• Problem: Every line of the entries below from the one containing "Module Ledger." to the one containing "creator_id deadline_at =>", both ends included, must be written out exactly. No other line belongs in the answer.
*** Data for this exercise Section Begins ***
(** The integer [n] with [n <= x < n + 1], looked for at the nearest
    integer and the one below it. *)
Definition floor_int (x : float) : option int :=
  let n := nearest x in
  if brackets n x then Some n
  else if brackets (n - 1)%uint63 x then Some (n - 1)%uint63
  else None.

(** The stakes and the ten-thousandths of the probabilities of the stored
    bets. *)
Definition stakes : list int := map (fun i => Uint63.of_Z (Z.of_nat i)) (seq 1 100).
Definition ten_thousandths : list int :=
  map (fun i => Uint63.of_Z (Z.of_nat i)) (seq 0 (Z.to_nat 10001)).

(** The payout of the stake [s] at the probability [k / 10000]: found, at
    least the stake, at most 200, the floor of the exact product
    [s * (10000 + k) / 10000] (or [s * (20000 - k) / 10000]) or one less,
    and twice the stake when the exact product is. *)
Definition payout_checked (outcome : bool) (s k : int) : bool :=
  let b := {| userId := EmptyString; stake := of_uint63 s;
              probability := (of_uint63 k / 10000)%float |} in
  let product := (if outcome then s * (10000 + k) else s * (20000 - k))%uint63 in
  match floor_int (payout_before_floor outcome b) with
  | Some n =>
      ((s <=? n) && (n <=? 200) && (n * 10000 <=? product)
       && (product <? (n + 2) * 10000)
       && (if product =? s * 20000 then n =? 2 * s else true))%uint63
  | None => false
  end.

Definition row_checked (k : int) : bool :=
  forallb (fun s => payout_checked true s k && payout_checked false s k) stakes.

End PayoutCheck.


(* ===================================================================== *)
(** * The ledger as a transition system *)
(* ===================================================================== *)

Module Ledger.
Import Pricing Db.

(** The rows of [bets] of one market: what [getMarketBets] selects. *)
Definition bets_on (marketId : string) (st : db) : list bet_row :=
  List.filter (fun b => String.eqb (market_id b) marketId) (bets st).

(** The key of the [UNIQUE(market_id, user_id)] constraint. *)
Definition key (b : bet_row) : string * string := (market_id b, user_id b).

(** A bet is open while its market is not resolved. *)
Definition is_open (st : db) (b : bet_row) : bool :=
  match markets st !! market_id b with
  | Some m => negb (resolved m)
  | None => false
  end.

(** The sum of the stakes of the open bets of a user. *)
Definition open_stake (st : db) (userId : string) : Z :=
  total (map bet_stake
           (List.filter (fun b => String.eqb (user_id b) userId && is_open st b) (bets st))).

(** The bets of everybody but [u]: the [filter] of [placeBet]. *)
Definition others (u : string) (rows : list bet_row) : list bet_row :=
  List.filter (fun b => negb (String.eqb (user_id b) u)) rows.

(** The stake-weighted mean of the probabilities of a list of bets. *)
Definition total_of (l : list bet_row) : Z := total (map bet_stake l).
Definition weighted_of (l : list bet_row) : Q :=
  sum_products (map bet_stake l) (map bet_probability l).
Definition mean (l : list bet_row) : Q := (weighted_of l / inject_Z (total_of l))%Q.

(** The requests the engine serves. *)
Inductive command :=
| Create (now : Z) (question_text creator_id : string) (deadline_at : Z)
| Place (now : Z) (marketId userId : string) (desired_amount : Z) (probability : Q)
| Resolve (isAdmin : bool) (now : Z) (marketId : string) (outcome : bool).

(** The tables after a request, on a store that fails as [o] says. *)
Definition exec (c : command) (o : oracle) (st : db) : db :=
  match c with
  | Create now question_text creator_id deadline_at =>
      snd (predict_create now question_text creator_id deadline_at o st)
  | Place now marketId userId desired_amount probability =>
      snd (placeBet now marketId userId desired_amount probability o st)
  | Resolve isAdmin now marketId outcome =>
      snd (predict_resolve isAdmin now marketId outcome o st)
  end.

(** The states of the tables that requests can produce from empty tables,
    whatever statements fail on the way. *)
Inductive reachable : db -> Prop :=
| reachable_empty : reachable empty_db
| reachable_exec (c : command) (o : oracle) (st : db) :
    reachable st -> reachable (exec c o st).

(** What holds of the tables in every reachable state. *)
Record consistent (st : db) : Prop := {
  one_bet_per_user_and_market :
    NoDup (map key (bets st));
  stakes_clamped : Forall (fun b => 1 <= bet_stake b <= 100) (bets st);
  probabilities_valid :
    Forall (fun b => 0 <= bet_probability b /\ bet_probability b <= 1)%Q (bets st);
  bettors_exist : Forall (fun b => is_Some (users st !! user_id b)) (bets st);
  bet_markets_exist : Forall (fun b => is_Some (markets st !! market_id b)) (bets st);
  price_is_mean :
    forall (id : string) (m : market_row),
      markets st !! id = Some m ->
      bets_on id st <> [] ->
      exists q, probability m = Some q /\ (q == mean (bets_on id st))%Q
}.

(** A run of requests on the reliable store. *)
Definition run (cs : list command) (st : db) : db :=
  fold_left (fun st c => exec c reliable st) cs st.

(** ** What [placeBet] leaves behind *)

(** The row [getUser] returns and the tables it leaves: an unknown user is
    inserted with the default row. *)
Definition user_read (u : string) (st : db) : user_row :=
  match users st !! u with Some row => row | None => new_user end.

Definition after_getUser (u : string) (st : db) : db :=
  match users st !! u with
  | Some _ => st
  | None => with_users st (<[u := new_user]> (users st))
  end.

(** The [availableBankroll] of the specification. *)
Definition available_bankroll (m u : string) (st : db) : Z :=
  bankroll (user_read u st) - total_staked (user_read u st)
  + stake_of (List.find (is_bet_of m u) (bets st)).

(** The tables after the three writes of the transaction of [placeBet]. *)
Definition place_commit (now : Z) (m u : string) (stake : Z) (p : Q)
    (market : market_row) (user : user_row) (st1 : db) : db :=
  let old_bet := List.find (is_bet_of m u) (bets st1) in
  let new_prob := placeBet_new_prob (bets_on m st1) u stake p in
  {| users := alter (set_total_staked (total_staked user + (stake - stake_of old_bet))) u
                (users st1);
     markets := alter (set_price new_prob (total_stake market - stake_of old_bet + stake)) m
                  (markets st1);
     bets := upsert {| market_id := m; user_id := u; bet_stake := stake;
                       bet_probability := p; updated_at := now |} (bets st1) |}.

(** The outcomes of [placeBet]: it throws and leaves the tables as they
    were, or as they were after [getUser]; or all its checks passed and the
    transaction was committed. *)
Inductive placed_state (now : Z) (m u : string) (amt : Z) (p : Q) (st : db)
  : (error + placed) -> db -> Prop :=
| placed_refused e : placed_state now m u amt p st (inl e) st
| placed_refused_after_getUser e :
    placed_state now m u amt p st (inl e) (after_getUser u st)
| placed_committed res market :
    Qle_bool 0 p = true -> Qle_bool p 1 = true ->
    markets st !! m = Some market ->
    active market = true ->
    (deadline market <? now) = false ->
    (available_bankroll m u st <? calculateStake amt) = false ->
    (forall r, res = inr r ->
       new_market_probability r
       = placeBet_new_prob (bets_on m st) u (calculateStake amt) p) ->
    placed_state now m u amt p st res
      (place_commit now m u (calculateStake amt) p market (user_read u st)
         (after_getUser u st)).

(** ** The stake invariant *)

(** What every user has staked is the sum of the stakes of their open bets. *)
Definition staked_is_open_stake (st : db) : Prop :=
  forall (u : string) (row : user_row),
    users st !! u = Some row -> total_staked row = open_stake st u.

(** A request that places no bet on a resolved market. *)
Definition on_open_market (c : command) (st : db) : Prop :=
  match c with
  | Place _ m _ _ _ => forall row, markets st !! m = Some row -> resolved row = false
  | _ => True
  end.

(** The states reached on the reliable store by such requests. *)
Inductive reachable_on_open_markets : db -> Prop :=
| open_markets_empty : reachable_on_open_markets empty_db
| open_markets_exec (c : command) (st : db) :
    reachable_on_open_markets st ->
    on_open_market c st ->
    reachable_on_open_markets (exec c reliable st).

(** ** Requests that leave bets and prices alone

    [st'] extends [st]: same bets, no user and no market lost, no price
    changed. *)
Definition extends (st st' : db) : Prop :=
  bets st' = bets st
  /\ (forall u, is_Some (users st !! u) -> is_Some (users st' !! u))
  /\ (forall id m, markets st !! id = Some m ->
        exists m', markets st' !! id = Some m' /\ probability m' = probability m).

Definition preserves {A} (c : M A) : Prop :=
  forall (o : oracle) (st : db), extends st (snd (c o st)).

End Ledger.

(* ===================================================================== *)
(** * Concrete runs *)
(* ===================================================================== *)

Module Scenario.
Import Db Ledger.

(** A market created at instant 1000 with its deadline at 5000. *)
Definition created : db :=
  exec (Create 1000 "Will we ship?" "carol" 5000) reliable empty_db.

(** Alice stakes 40 at 0.6, then Bob stakes 60 at 0.9. *)
Definition alice_bet : db :=
  exec (Place 1001 "market_1000" "alice" 40 (6 # 10)) reliable created.
Definition both_bet : db :=
  exec (Place 1002 "market_1000" "bob" 60 (9 # 10)) reliable alice_bet.

(** The market is resolved YES on a store where everything succeeds. *)
Definition resolved_yes : db :=
  exec (Resolve true 1003 "market_1000" true) reliable both_bet.

(** Alice raises her bet to 90 after the resolution, before the deadline. *)
Definition alice_bets_again : db :=
  exec (Place 1004 "market_1000" "alice" 90 (6 # 10)) reliable resolved_yes.

(** A store on which the [UPDATE] of Bob's row fails. *)
Definition bob_update_fails : oracle :=
  fun q => match q with UpdateUser id => String.eqb id "bob" | _ => false end.

(** A store on which the [UPDATE] of the market row fails. *)
Definition market_update_fails : oracle :=
  fun q => match q with UpdateMarket _ => true | _ => false end.

(** Ten markets, created at instants 1 to 10 with their deadline at 5000,
    and Alice staking 100 at 0.5 on each of them: her whole bankroll. *)
Definition ten_markets : list command :=
  map (fun i => Create i "Will we ship?" "carol" 5000) [1; 2; 3; 4; 5; 6; 7; 8; 9; 10].
Definition ten_bets : list command :=
  map (fun i => Place 20 ("market_" +:+ pretty i) "alice" 100 (1 # 2))
      [1; 2; 3; 4; 5; 6; 7; 8; 9; 10].
Definition alice_all_in : db :=
  run (ten_markets ++ ten_bets ++ [Create 11 "One more?" "carol" 5000]) empty_db.

End Scenario.

(* ===================================================================== *)
(** * The books: what the rows add up to *)
(* ===================================================================== *)

Module Books.
Import Pricing Db Ledger.

(** The [total_stake] of every market is the sum of the stakes of its bets. *)
Definition totals_agree (st : db) : Prop :=
  forall (id : string) (m : market_row),
    markets st !! id = Some m -> total_stake m = total_of (bets_on id st).

(** A row that never lost money and has not staked more than it holds. *)
Definition solvent (row : user_row) : Prop :=
  1000 <= bankroll row /\ total_staked row <= bankroll row.

(** A row whose counters and stored accuracy fit together. *)
Definition stats_agree (row : user_row) : Prop :=
  0 <= bets_won row <= bets_placed row
  /\ (bets_placed row = 0 -> (accuracy row == 1 # 2)%Q)
  /\ (0 < bets_placed row ->
      (accuracy row == inject_Z (bets_won row) / inject_Z (bets_placed row))%Q).

(** Every row of [users] satisfies [G]. *)
Definition accounts (G : user_row -> Prop) (st : db) : Prop :=
  forall (u : string) (row : user_row), users st !! u = Some row -> G row.

(** A market nobody has bet on is at the price it was created with. *)
Definition untouched_price (st : db) : Prop :=
  forall (id : string) (m : market_row),
    markets st !! id = Some m -> bets_on id st = [] -> probability m = Some (1 # 2)%Q.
*** Data for this exercise Section Ends ***
• Written response:
Module Ledger.
Import Pricing Db.

(** The rows of [bets] of one market: what [getMarketBets] selects. *)
Definition bets_on (marketId : string) (st : db) : list bet_row :=
  List.filter (fun b => String.eqb (market_id b) marketId) (bets st).

(** The key of the [UNIQUE(market_id, user_id)] constraint. *)
Definition key (b : bet_row) : string * string := (market_id b, user_id b).

(** A bet is open while its market is not resolved. *)
Definition is_open (st : db) (b : bet_row) : bool :=
  match markets st !! market_id b with
  | Some m => negb (resolved m)
  | None => false
  end.

(** The sum of the stakes of the open bets of a user. *)
Definition open_stake (st : db) (userId : string) : Z :=
  total (map bet_stake
           (List.filter (fun b => String.eqb (user_id b) userId && is_open st b) (bets st))).

(** The bets of everybody but [u]: the [filter] of [placeBet]. *)
Definition others (u : string) (rows : list bet_row) : list bet_row :=
  List.filter (fun b => negb (String.eqb (user_id b) u)) rows.

(** The stake-weighted mean of the probabilities of a list of bets. *)
Definition total_of (l : list bet_row) : Z := total (map bet_stake l).
Definition weighted_of (l : list bet_row) : Q :=
  sum_products (map bet_stake l) (map bet_probability l).
Definition mean (l : list bet_row) : Q := (weighted_of l / inject_Z (total_of l))%Q.

(** The requests the engine serves. *)
Inductive command :=
| Create (now : Z) (question_text creator_id : string) (deadline_at : Z)
| Place (now : Z) (marketId userId : string) (desired_amount : Z) (probability : Q)
| Resolve (isAdmin : bool) (now : Z) (marketId : string) (outcome : bool).

(** The tables after a request, on a store that fails as [o] says. *)
Definition exec (c : command) (o : oracle) (st : db) : db :=
  match c with
  | Create now question_text creator_id deadline_at =>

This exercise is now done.